After finding the line containing "(** A call that draws" below, please output that line and each following one through the line containing "Definition advance (s", exactly as written.

--

(** * neo-ai: the [edit_file] command of [commands/template.py]

    A shallow embedding of the natural-language file resolution workflow:
    the Python values the command inspects, the interpreter operations it
    relies on, its collaborators as an environment of oracles, and the
    command itself as a computation that logs every output line and every
    collaborator call and either returns a message or raises. *)

From Stdlib Require Import ZArith QArith Bool List String Ascii Lia.
From Stdlib Require Import Permutation Sorted.
Import ListNotations.

#[local] Set Warnings "-register-all".

Local Open Scope string_scope.
Local Open Scope Z_scope.

(** ** Exceptions and results *)

(** The classes the two [except] clauses of [edit_file] tell apart, and the
    ones the interpreter raises on the way.  A subclass counts as its base
    ([UnicodeError] as [ValueError]); everything else under [Exception] is
    [OtherException].  Interpreter exits ([SystemExit], [KeyboardInterrupt])
    are not exceptions of this model. *)
Inductive exn_class : Type :=
| ValueError | IndexError | TypeError | AttributeError | KeyError
| OverflowError | OtherException.

(** [Builtin c] is raised by the interpreter itself (its message text is not
    modelled); [Raised c msg] comes from a collaborator. *)
Inductive exn : Type :=
| Builtin (c : exn_class)
| Raised (c : exn_class) (msg : string).

Definition class_of (e : exn) : exn_class :=
  match e with Builtin c => c | Raised c _ => c end.

Inductive result (A : Type) : Type :=
| Ok (a : A)
| Raise (e : exn).
Arguments Ok {A} a.
Arguments Raise {A} e.

Definition rbind {A B} (r : result A) (f : A -> result B) : result B :=
  match r with Ok a => f a | Raise e => Raise e end.

(** ** Python values *)

(** JSON-shaped Python objects.  A finite float is kept by its exact value,
    a rational (every finite binary64 is one); [PInf] is one of the two
    infinities and [PNan] is NaN, the floats [json.loads] returns for
    [Infinity], [-Infinity] and [NaN] and for a literal beyond the float
    range.  A dict is an association list read by its first binding. *)
Inductive pyval : Type :=
| PNone
| PBool (b : bool)
| PInt (z : Z)
| PFloat (q : Q)
| PInf (negative : bool)
| PNan
| PStr (s : string)
| PList (l : list pyval)
| PDict (d : list (string * pyval)).

(** The float literals of the source, as the binary64 values they denote. *)
Definition float_0_9 : Q := 8106479329266893 # 9007199254740992.
Definition float_0_8 : Q := 3602879701896397 # 4503599627370496.

Fixpoint dict_lookup (k : string) (d : list (string * pyval)) : option pyval :=
  match d with
  | [] => None
  | (k', v) :: d' => if String.eqb k k' then Some v else dict_lookup k d'
  end.

(** [bool(v)] *)
Definition py_truthy (v : pyval) : bool :=
  match v with
  | PNone => false
  | PBool b => b
  | PInt z => negb (z =? 0)
  | PFloat q => negb (Qeq_bool q 0)
  | PInf _ | PNan => true
  | PStr s => negb (String.eqb s "")
  | PList l => match l with [] => false | _ => true end
  | PDict d => match d with [] => false | _ => true end
  end.

(** [v.get(k, default)]: only a dict has the method. *)
Definition py_get (v : pyval) (k : string) (default : pyval) : result pyval :=
  match v with
  | PDict d => Ok (match dict_lookup k d with Some x => x | None => default end)
  | _ => Raise (Builtin AttributeError)
  end.

(** [v[k]] for a string key [k]. *)
Definition py_getitem (v : pyval) (k : string) : result pyval :=
  match v with
  | PDict d => match dict_lookup k d with
               | Some x => Ok x
               | None => Raise (Builtin KeyError)
               end
  | _ => Raise (Builtin TypeError)
  end.
(** C7.  Whatever the path taken, for a request with a non-empty
    Content-Encoding the middleware hands the body stream to the chain as it
    found it: it does not read it, and no http.request event it records has a
    body attribute.  When the chain returns a response with a non-empty
    Content-Encoding, no http.response event recorded by the middleware has a
    body attribute.  The size of the bodies plays no part. *)
Theorem encoded_bodies_are_skipped `{Collaborators} (w : World) :
  ∃ w1 pre,
    hands_over internalMiddlewareServerTracing w w1
    ∧ w_calls w1 = w_calls w ++ pre
    ∧ (Header_Get (r_Header (w_req w)) "Content-Encoding" ≠ "" →
       r_Body (w_req w1) = r_Body (w_req w)
       ∧ (CallReadAll ∉ pre)
       ∧ ∀ span attrs,
           CallAddEvent span tracingEventHttpRequest attrs ∈ pre →
           attribute tracingEventHttpRequestBody attrs = None)
    ∧ (∀ next w3,
         next w1 = (Normal tt, w3) →
         response_encoding (w_req w3) ≠ "" →
         ∃ post,
           w_calls (internalMiddlewareServerTracing next w).2 = w_calls w3 ++ post
           ∧ ∀ span attrs,
               CallAddEvent span tracingEventHttpResponse attrs ∈ post →
               attribute tracingEventHttpResponseBody attrs = None).
Proof.
  destruct (Value (r_context (w_req w)) tracingMiddlewareHandled) as [v|] eqn:Hm.
  { assert (Hm' : Value (r_context (w_req w)) tracingMiddlewareHandled ≠ None)
      by (by rewrite Hm).
    exists w, []. split; [|split; [by rewrite app_nil_r|split]].
    - intros next. rewrite (mw_handled next w Hm').
      split; [done|split; [done|]]. exists []. by rewrite app_nil_r.
    - intros _. split; [done|]. split; [by intros ?%elem_of_nil|].
      by intros span attrs ?%elem_of_nil.
    - intros next w3 Hn _. exists []. rewrite (mw_handled next w Hm'), Hn.
      split; [by rewrite app_nil_r|].
      by intros span attrs ?%elem_of_nil. }
  destruct (opening w) as (parent & n & span & Hg & Hs).
  destruct IsUsingDefaultProvider eqn:Hd.
  - pose proof (fast_hands_over w parent n span Hm Hd Hg Hs) as Hrun. simpl in Hrun.
    exists (mkWorld (set_context (w_req w) (ContextWithSpan parent (startedSpan span)))
              (w_calls w ++ [CallStart span; CallSetAttributes span CommonLabels]) (S n)),
           [CallStart span; CallSetAttributes span CommonLabels].
    split; [|split; [reflexivity|split]].
    + intros next. rewrite Hrun. simpl. eauto.
    + intros _. simpl. split; [done|].
      split; [apply not_read; by repeat constructor|].
      apply events_lack. by repeat constructor.
    + intros next w3 Hn _. rewrite Hrun, Hn. simpl. eexists. split; [reflexivity|].
      apply events_lack. by repeat constructor.
  - destruct (capture_hands_over w parent n span Hm Hd Hg Hs) as (Hh & Hafter).
    eexists _, _. split; [exact Hh|]. split; [reflexivity|]. split.
    + intros Henc. rewrite (bool_decide_eq_false_2 _ Henc). simpl.
      split; [done|].
      split; [apply not_read; by repeat constructor|].
      apply events_lack. by repeat constructor.
    + intros next w3 Hn Henc. rewrite (Hafter next w3 Hn).
      rewrite (bool_decide_eq_false_2 _ Henc).
      eexists. split; [reflexivity|].
      apply events_lack. destruct (r_error _); by repeat constructor.
Qed.

Lemma encoded_bodies_are_skipped_sample :
  let H := Sample.collaborators false 3 in
  let w := Sample.world Sample.encoded (mkReadCloser Sample.body None) in
  ∃ w1, hands_over internalMiddlewareServerTracing w w1
    ∧ r_Body (w_req w1) = mkReadCloser Sample.body None
    ∧ ∃ post,
        w_calls (internalMiddlewareServerTracing Sample.compressing w).2
        = w_calls (Sample.compressing w1).2 ++ post
        ∧ ∀ span attrs,
            CallAddEvent span tracingEventHttpResponse attrs ∈ post →
            attribute tracingEventHttpResponseBody attrs = None.
Proof.
  intros H w.
  destruct (encoded_bodies_are_skipped w) as (w1 & pre & Hh & _ & Hreq & Hresp).
  exists w1. split; [exact Hh|]. split.
  - apply Hreq. vm_compute. discriminate.
  - apply (Hresp Sample.compressing (Sample.compressing w1).2).
    + reflexivity.
    + vm_compute. discriminate.
Defined.
(** * Custom kernel bridge of paddle/fluid/framework/custom_kernel.cc

    A shallow embedding of [ParseArgs], [RunKernelFunc],
    [RegisterKernelWithMetaInfo], [RegisterKernelWithMetaInfoMap] and
    [LoadCustomKernelLib], and the properties of the bridge stated over it.

    Conventions.
    - Exceptions raised through PADDLE_ENFORCE_* / PADDLE_THROW are the
      [Throw] outcome of a small state-and-error monad; misuse of an accessor
      of the kernel context (slot index out of range, null or dangling slot,
      attribute box of another type) is the [Fault] outcome, about which
      nothing is promised.
    - VLOG(3) tracing is left out; LOG(ERROR), LOG(WARNING) and LOG(INFO)
      append an entry to the log of the state.
    - Preprocessor symbols and the enumerators of phi::Backend, which the
      file only names, are fields of the environment record [Env]. *)

From stdpp Require Import gmap strings list fin_maps.
From Stdlib Require Import ZArith.

Local Open Scope Z_scope.

(** ** C++ types named by the file *)

Module std.

(** std::type_index of the types the file compares against; [typeid]
    ignores references and cv-qualifiers, so [const Scalar&] and [Scalar]
    have one index.  [other] stands for any further C++ type. *)
Inductive type_index : Type :=
| bool_t
| int_t
| float_t
| double_t
| int64_t
| float16_t
| DataType_t
| Scalar_t
| vector_int64_t
| ScalarArray_t
| vector_int_t
| DenseTensor_t
| vector_DenseTensor_t
| other (id : N).

#[global] Instance type_index_eq_dec : EqDecision type_index.
Proof. solve_decision. Defined.

End std.

(** phi::Backend is an enum over uint8_t, phi::DataLayout and phi::DataType
    are enums; the file copies and compares them, so each is its number. *)
Definition Backend := Z.
Definition DataLayout := Z.
Definition DataType := Z.

(** paddle::TensorArgDef and paddle::AttributeArgDef of an OpKernelInfo. *)
Record TensorArgDef := {
  backend : Backend;
  layout : DataLayout;
  dtype : DataType;
  is_vector : bool
}.

Record AttributeArgDef := {
  type_index : std.type_index
}.

Module phi.

(** Modelled from the spec: phi::KernelArgsDef (kernel_factory.h), the
    dispatch table's "argument-definition record"; [AppendInput],
    [AppendOutput] and [AppendAttribute] add one entry at the end. *)
Record TensorArgDef := {
  backend : Backend;
  layout : DataLayout;
  dtype : DataType;
  type_index : std.type_index
}.

Record AttributeArgDef := {
  attr_type_index : std.type_index
}.

Record KernelArgsDef := {
  input_defs_ : list TensorArgDef;
  output_defs_ : list TensorArgDef;
  attribute_defs_ : list AttributeArgDef
}.

Definition empty_args_def : KernelArgsDef :=
  {| input_defs_ := []; output_defs_ := []; attribute_defs_ := [] |}.

Definition AppendInput (b : Backend) (l : DataLayout) (d : DataType)
    (ti : std.type_index) (a : KernelArgsDef) : KernelArgsDef :=
  {| input_defs_ := input_defs_ a ++ [Build_TensorArgDef b l d ti];
     output_defs_ := output_defs_ a;
     attribute_defs_ := attribute_defs_ a |}.

Definition AppendOutput (b : Backend) (l : DataLayout) (d : DataType)
    (ti : std.type_index) (a : KernelArgsDef) : KernelArgsDef :=
  {| input_defs_ := input_defs_ a;
     output_defs_ := output_defs_ a ++ [Build_TensorArgDef b l d ti];
     attribute_defs_ := attribute_defs_ a |}.

Definition AppendAttribute (ti : std.type_index) (a : KernelArgsDef)
    : KernelArgsDef :=
  {| input_defs_ := input_defs_ a;
     output_defs_ := output_defs_ a;
     attribute_defs_ := attribute_defs_ a ++ [Build_AttributeArgDef ti] |}.

End phi.

(** ** Tensors, attribute boxes and the two heaps *)

Definition addr := nat.

(** Modelled from the spec: phi::DenseTensor (dense_tensor.h), the
    runtime's tensor behind a "TensorSlot": its meta data and its holder,
    the shared pointer to the allocation with the elements, here the
    allocation's identity.  The file only copies tensors
    ([make_shared<DenseTensor>(t)], [*a = *b]), and a copy has the same meta
    data and the same holder; the bytes of an allocation are not part of
    the model. *)
Record DenseTensor := {
  dims : list Z;
  tensor_dtype : DataType;
  holder : Z
}.

(** Modelled from the spec: paddle::any (any.h), the "attribute value
    box": an attribute value tagged by the type it was built from.
    Floating-point payloads are kept as their bit patterns. *)
Inductive any : Type :=
| any_bool (v : bool)
| any_int (v : Z)
| any_float (bits : Z)
| any_double (bits : Z)
| any_int64_t (v : Z)
| any_float16 (bits : Z)
| any_DataType (v : DataType)
| any_Scalar (v : Z)
| any_vector_int64_t (v : list Z)
| any_ScalarArray (v : list Z)
| any_vector_int (v : list Z)
| any_other (id : N) (v : Z).
(** * Rational-function quiz engine: generator, analyzer and question builder

    A shallow embedding of [function_generator.py]
    (class [RationalFunctionGenerator]) and the properties of its
    specification.

    Conventions of the embedding.
    - A Python [int] is a [Z].  A Python [float] is the rational it stands
      for ([Q], compared with [Qeq]); rounding to binary64 is outside the
      model.
    - The process-wide random source is an explicit state: a tape of raw
      draws and a read position.  Every primitive of [random] consumes one
      raw draw.
    - A Python exception is the outcome [Raises]; a [while] loop takes a
      fuel and the outcome [OutOfFuel] stands for a loop that is still
      running when the fuel is spent.
    - sympy is a library: what the module asks of it is gathered in the
      record [Lib], and [exact_lib] is its behaviour on the polynomials
      the generator builds.  The repository pins no release of sympy, and
      [Integer == float] changed with release 1.13, so [exact_lib] takes
      the release as an argument. *)

From Stdlib Require Import ZArith QArith Reals Lia.
From Stdlib Require Qcanon.
From Stdlib Require Import Ascii.
From stdpp Require Import gmap strings list sorting pretty.

Local Open Scope Z_scope.
Set Warnings "-register-all".

(** ** Outcomes *)

Inductive exn : Type :=
| ValueError
| TypeError
| IndexError
| KeyError
| NotImplementedError.

(** A call that uses no randomness and has no loop of its own either
    returns or raises. *)
Inductive result (A : Type) : Type :=
| Ok (a : A)
| Err (e : exn).

Arguments Ok {A} a.
Arguments Err {A} e.

Definition rbind {A B} (c : result A) (k : A -> result B) : result B :=
  match c with
  | Ok a => k a
  | Err e => Err e
  end.

(** [try: body  except: handler]; a bare [except] catches everything. *)
Definition try_except {A} (body : result A) (handler : result A) : result A :=
  match body with
  | Ok a => Ok a
  | Err _ => handler
  end.

(** A call that draws random numbers and may loop. *)
Inductive outcome (A : Type) : Type :=
| Returns (a : A)
| Raises (e : exn)
| OutOfFuel.

Arguments Returns {A} a.
Arguments Raises {A} e.
Arguments OutOfFuel {A}.

(** ** The random source *)

Record rng : Type := Rng { tape : nat -> Z; pos : nat }.

Definition advance (s : rng) : rng := Rng (tape s) (S (pos s)).

Definition M (A : Type) : Type := rng -> outcome (A * rng).

Definition ret {A} (a : A) : M A := fun s => Returns (a, s).

Definition bind {A B} (c : M A) (k : A -> M B) : M B :=
  fun s =>
    match c s with
    | Returns (a, s') => k a s'
    | Raises e => Raises e
    | OutOfFuel => OutOfFuel
    end.

Definition raise {A} (e : exn) : M A := fun _ => Raises e.

Definition out_of_fuel {A} : M A := fun _ => OutOfFuel.

Declare Scope rand_scope.
Delimit Scope rand_scope with rand.
Notation "x <- c1 ;; c2" := (bind c1 (fun x => c2))
  (at level 100, c1 at next level, right associativity) : rand_scope.
Notation "x <~ c1 ;; c2" := (rbind c1 (fun x => c2))
  (at level 100, c1 at next level, right associativity) : rand_scope.
Local Open Scope rand_scope.

Definition lift {A} (c : result A) : M A :=
  fun s =>
    match c with
    | Ok a => Returns (a, s)
    | Err e => Raises e
    end.

(** One raw draw from the tape. *)
Definition next_raw : M Z := fun s => Returns (tape s (pos s), advance s).

(** [random._randbelow(n)]: an integer in [0, n). *)
Definition randbelow (n : Z) : M Z := r <- next_raw ;; ret (r mod n).

(** [random.randint(a, b)]: an integer in [a, b]; an empty range raises. *)
Definition randint (a b : Z) : M Z :=
  if b <? a then raise ValueError
  else r <- randbelow (b - a + 1) ;; ret (a + r).

(** [random.random()]: a multiple of 2^-53 in [0, 1). *)
Definition random : M Q :=
  r <- next_raw ;; ret ((r mod 9007199254740992) # 9007199254740992).

(** [random.choice(seq)]. *)
Definition choice {A} (seq : list A) : M A :=
  i <- randbelow (Z.of_nat (length seq)) ;;
  match seq !! Z.to_nat i with
  | Some a => ret a
  | None => raise IndexError
  end.

(** [for _ in range(n): acc = body(acc)]. *)
Fixpoint for_range {A} (n : nat) (body : A -> M A) (acc : A) : M A :=
  match n with
  | O => ret acc
  | S n' => acc' <- body acc ;; for_range n' body acc'
  end.

(** [while cond(x): x = body()]. *)
Fixpoint while_loop {A} (fuel : nat) (cond : A -> bool) (body : M A) (x : A)
    : M A :=
  if cond x then
    match fuel with
    | O => out_of_fuel
    | S fuel' => x' <- body ;; while_loop fuel' cond body x'
    end
  else ret x.

(** [x[i], x[j] = x[j], x[i]]. *)
Definition swap {A} (i j : nat) (x : list A) : list A :=
  match x !! i, x !! j with
  | Some xi, Some xj => <[j := xi]> (<[i := xj]> x)
  | _, _ => x
  end.

(** The loop of [random.shuffle]: [i] runs from [len(x) - 1] down to 1. *)
Fixpoint shuffle_from {A} (i : nat) (x : list A) : M (list A) :=
  match i with
  | O => ret x
  | S i' =>
      j <- randbelow (Z.of_nat i + 1) ;;
      shuffle_from i' (swap i (Z.to_nat j) x)
  end.

(** [random.shuffle(x)], returning the shuffled list. *)
Definition shuffle {A} (x : list A) : M (list A) :=
  shuffle_from (length x - 1) x.

Definition Qltb (a b : Q) : bool := negb (Qle_bool b a).

(** ** Polynomials

    Every expression the generator builds is a product
    [coeff * x^xpow * (x - a1) * ... * (x - an)], which sympy keeps as a
    product.  [lin] lists the [ai] in the order they were multiplied in. *)

Record Polynomial : Type := Poly { coeff : Z; xpow : nat; lin : list Z }.

(** The integer constant [c]. *)
Definition pconst (c : Z) : Polynomial := Poly c 0 [].

(** [self.x - a]. *)
Definition linear (a : Z) : Polynomial := Poly 1 0 [a].

(** [self.x ** k]. *)
Definition xpower (k : Z) : Polynomial := Poly 1 (Z.to_nat k) [].

(** [p * q]. *)
Definition pmul (p q : Polynomial) : Polynomial :=
  Poly (coeff p * coeff q) (xpow p + xpow q) (lin p ++ lin q).

(** [p == 0]: a product collapses to sympy's zero exactly when its
    numeric coefficient is zero. *)
Definition is_zero (p : Polynomial) : bool := coeff p =? 0.

(** Total degree of a nonzero polynomial. *)
Definition degree_of (p : Polynomial) : nat := (xpow p + length (lin p))%nat.

(** Value of the polynomial at an integer point. *)
Definition peval (p : Polynomial) (x : Z) : Z :=
  coeff p * x ^ Z.of_nat (xpow p) * foldr (fun a acc => (x - a) * acc) 1 (lin p).

(** Value of the polynomial at a real point. *)
Definition pevalR (p : Polynomial) (x : R) : R :=
  (IZR (coeff p) * x ^ xpow p
   * foldr (fun a acc => (x - IZR a) * acc) 1 (lin p))%R.

(** ** The library interface *)

(** A number returned by [solve]: an integer, or something that is not
    real. *)
Inductive root : Type :=
| RInt (z : Z)
| RNonReal (k : nat).

(** A three-valued sympy assumption: [True], [False] or [None]. *)
Definition fuzzy : Type := option bool.

(** What [limit] can return. *)
Inductive limval : Type :=
| LNum (q : Q)          (* a rational number *)
| LOo                   (* oo *)
| LNegOo                (* -oo *)
| LZoo                  (* zoo, complex infinity *)
| LNan                  (* nan *)
| LComplex (re im : Q). (* a finite number off the real line *)

(** The simplified quotient kept under the key ['function']. *)
Definition Quotient : Type := (Polynomial * Polynomial)%type.

Record Lib : Type := {
  (** [solve(p, x)] *)
  sp_solve : Polynomial -> result (list root);
  (** [limit(num/den, x, oo)] *)
  sp_limit : Polynomial -> Polynomial -> result limval;
  (** [simplify(num / den)] *)
  sp_simplify : Polynomial -> Polynomial -> Quotient;
  (** [float(func.subs(x, 0))] *)
  sp_float_at_zero : Quotient -> result Q;
  (** [root == h] for a sympy number [root] and a Python float [h] *)
  sp_eq_float : root -> Q -> bool;
  (** [str(func)] and [sp.latex(func)] *)
  sp_str : Quotient -> string;
  sp_latex : Quotient -> string;
  (** [str(f)] for a Python float that is not an integer *)
  float_repr : Q -> string
}.

(** ** The generator *)

Record Config : Type := { max_degree : Z; max_factors : Z; holes_prob : Q }.

Definition difficulty_configs : gmap Z Config :=
  {[ 1 := {| max_degree := 2; max_factors := 2; holes_prob := 3 # 10 |};
     2 := {| max_degree := 3; max_factors := 3; holes_prob := 4 # 10 |};
     3 := {| max_degree := 4; max_factors := 4; holes_prob := 5 # 10 |};
     4 := {| max_degree := 5; max_factors := 5; holes_prob := 6 # 10 |};
     5 := {| max_degree := 6; max_factors := 6; holes_prob := 7 # 10 |} ]}.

--

Answer to this problem ::
(** A call that draws random numbers and may loop. *)
Inductive outcome (A : Type) : Type :=
| Returns (a : A)
| Raises (e : exn)
| OutOfFuel.

Arguments Returns {A} a.
Arguments Raises {A} e.
Arguments OutOfFuel {A}.

(** ** The random source *)

Record rng : Type := Rng { tape : nat -> Z; pos : nat }.

Definition advance (s : rng) : rng := Rng (tape s) (S (pos s)).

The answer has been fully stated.